When an experienced centre-forward bangs in 25 goals to help his side win the title, you’d think the manager would be the most grateful. Not at Wealdstone.

On the coach on the way back from the Stones’ promotion-clinching victory at Margate, 40-year-old Scott McGleish – a veteran of almost 700 Football League games but, remarkably, no league winners’ medals – had a message for his manager, Gordon Bartlett: thank you.

It is a measure of the high regard at Wealdstone for Bartlett, who has been in the job for 19 years, that a man with such experience in the pro game felt he owed his latest manager a big debt of gratitude.

It was a moment not lost on the Stones boss himself, who was genuinely moved.

He told West London Sport: “Scott, who has played football for 20-odd years, sat down next to me and said ‘thank you’.

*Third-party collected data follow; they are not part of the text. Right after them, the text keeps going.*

(* ===== verification/Review.v ===== *)
(** * Congress reviews

    [crates/fa-reference/src/round/review.rs]: a policy with weighted members
    in cohorts, frozen before a commit and reveal round, and the evaluation
    that turns the revealed verdicts into a reduction.  Strings are byte
    strings, ordered as Rust orders them. *)

From Stdlib Require Import Strings.Byte.
From stdpp Require Import base tactics numbers list gmap.
From S2P Require Import Prelude Bytes Judgment Round Reducer.

Local Open Scope Z_scope.

(** ** Model *)

(** [Member] *)
Record ReviewMember := mkReviewMember { rm_id : bytes; rm_cohort : bytes; rm_weight : Z }.

(** [Requirements] *)
Record ReviewRequirements := mkReviewRequirements {
  rq_caps : Caps;
  rq_min_permit_weight : Z;
  rq_max_hold_weight : Z;
  rq_min_permit_cohorts : Z;
}.

Record ReviewPolicy := mkReviewPolicy {
  rp_members : gmap bytes ReviewMember;
  rp_requirements : ReviewRequirements;
}.

(** The registration loop of [ReviewPolicy::new]. *)
Fixpoint register_members (members : list ReviewMember) (registered : gmap bytes ReviewMember)
    : res Error (gmap bytes ReviewMember) :=
  match members with
  | [] => Ok registered
  | member :: members =>
    refuse_if (bool_decide (rm_id member = []) || bool_decide (rm_cohort member = [])) InvalidInput;;
    refuse_if ((MAX_IDENTIFIER_BYTES <? len (rm_id member)) || (MAX_IDENTIFIER_BYTES <? len (rm_cohort member))) Limit;;
    refuse_if (bool_decide (is_Some (registered !! rm_id member))) Duplicate;;
    register_members members (<[rm_id member := member]> registered)
  end.

Definition policy_weights (self : ReviewPolicy) : gmap bytes Z := rm_weight <$> rp_members self.

(** [votes] calls its argument on the members in order; the calls of
    [evaluate] index a map and may abort. *)
Fixpoint collect_votes (recommendation : bytes → res Error Recommendation) (members : list (bytes * ReviewMember))
    : res Error (list Vote) :=
  match members with
  | [] => Ok []
  | (id, member) :: members =>
    r ← recommendation id;
    votes ← collect_votes recommendation members;
    Ok (Empirical id (rm_cohort member) r :: votes)
  end.
Definition policy_votes (self : ReviewPolicy) (recommendation : bytes → res Error Recommendation) : res Error (list Vote) :=
  collect_votes recommendation (entries (rp_members self)).

Definition review_policy_new (members : list ReviewMember) (requirements : ReviewRequirements) : res Error ReviewPolicy :=
  refuse_if (match members with [] => true | _ => false end) Missing;;
  refuse_if (MAX_VOTES <? len members) Limit;;
  refuse_if ((cp_per_member (rq_caps requirements) =? 0) || (cp_per_cohort (rq_caps requirements) =? 0)
             || (rq_min_permit_weight requirements =? 0) || (rq_min_permit_cohorts requirements =? 0)) InvalidInput;;
  registered ← register_members members ∅;
  let policy := mkReviewPolicy registered requirements in
  votes ← policy_votes policy (λ _, Ok Permit);
  maximum ← reduce votes (policy_weights policy) (rq_caps requirements) false;
  let active_cohorts := len (filter (λ w, 0 < w) (map_values (rn_admitted_cohort_weights maximum))) in
  refuse_if ((rn_permit_weight maximum <? rq_min_permit_weight requirements)
             || (active_cohorts <? rq_min_permit_cohorts requirements)) InvalidInput;;
  Ok policy.

Inductive ExactStatus := ExactClear | ExactDisqualified | ExactUnknown.

Inductive HoldReason :=
  | ExactEvidenceUnknown
  | IndependentPhaseOpen
  | MissingReveals (members : list bytes)
  | Abstentions (members : list bytes)
  | InsufficientPermitWeight
  | ExcessHoldWeight
  | InsufficientPermitCohorts.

“He was going to pack up earlier in the season as he was finding things a little bit tough but I’m delighted I managed to talk him round.

Veteran striker McGleish considered hanging up his boots

“He’s such a great influence on the dressing room and, although he’s not getting any younger, I think he would like to continue with us.”

It’s not just his own players who have acknowledged what a good job Bartlett has done.

From the moment the final whistle blew at Hartsdown Park, confirming Wealdstone’s elevation to Conference South, the former Yeading, Hounslow and Southall manager’s phone has been red hot.

“I didn’t know I knew so many people!” he joked.

“In the 24 hours after the game last  Tuesday, I must have got about 200 texts and voicemails. I didn’t have time to reply to them all.

“There were so many other managers and chairmen in the Ryman League and ex-players congratulating us on what we’d achieved.

“It’s very heartwarming and emotional to get that level of support from people.

“Having knocked on the door the last couple of years, it’s a relief to finally achieve it.

“I said at the start of the season I’m fed up with being the bridesmaid.”

The last time Wealdstone were in non-League’s second tier was 1992.

When Bartlett took charge a few years later, the homeless club were groundsharing with Edgware Town and had switched from the Southern League to the Ryman League, taking a drop of two divisions in the process.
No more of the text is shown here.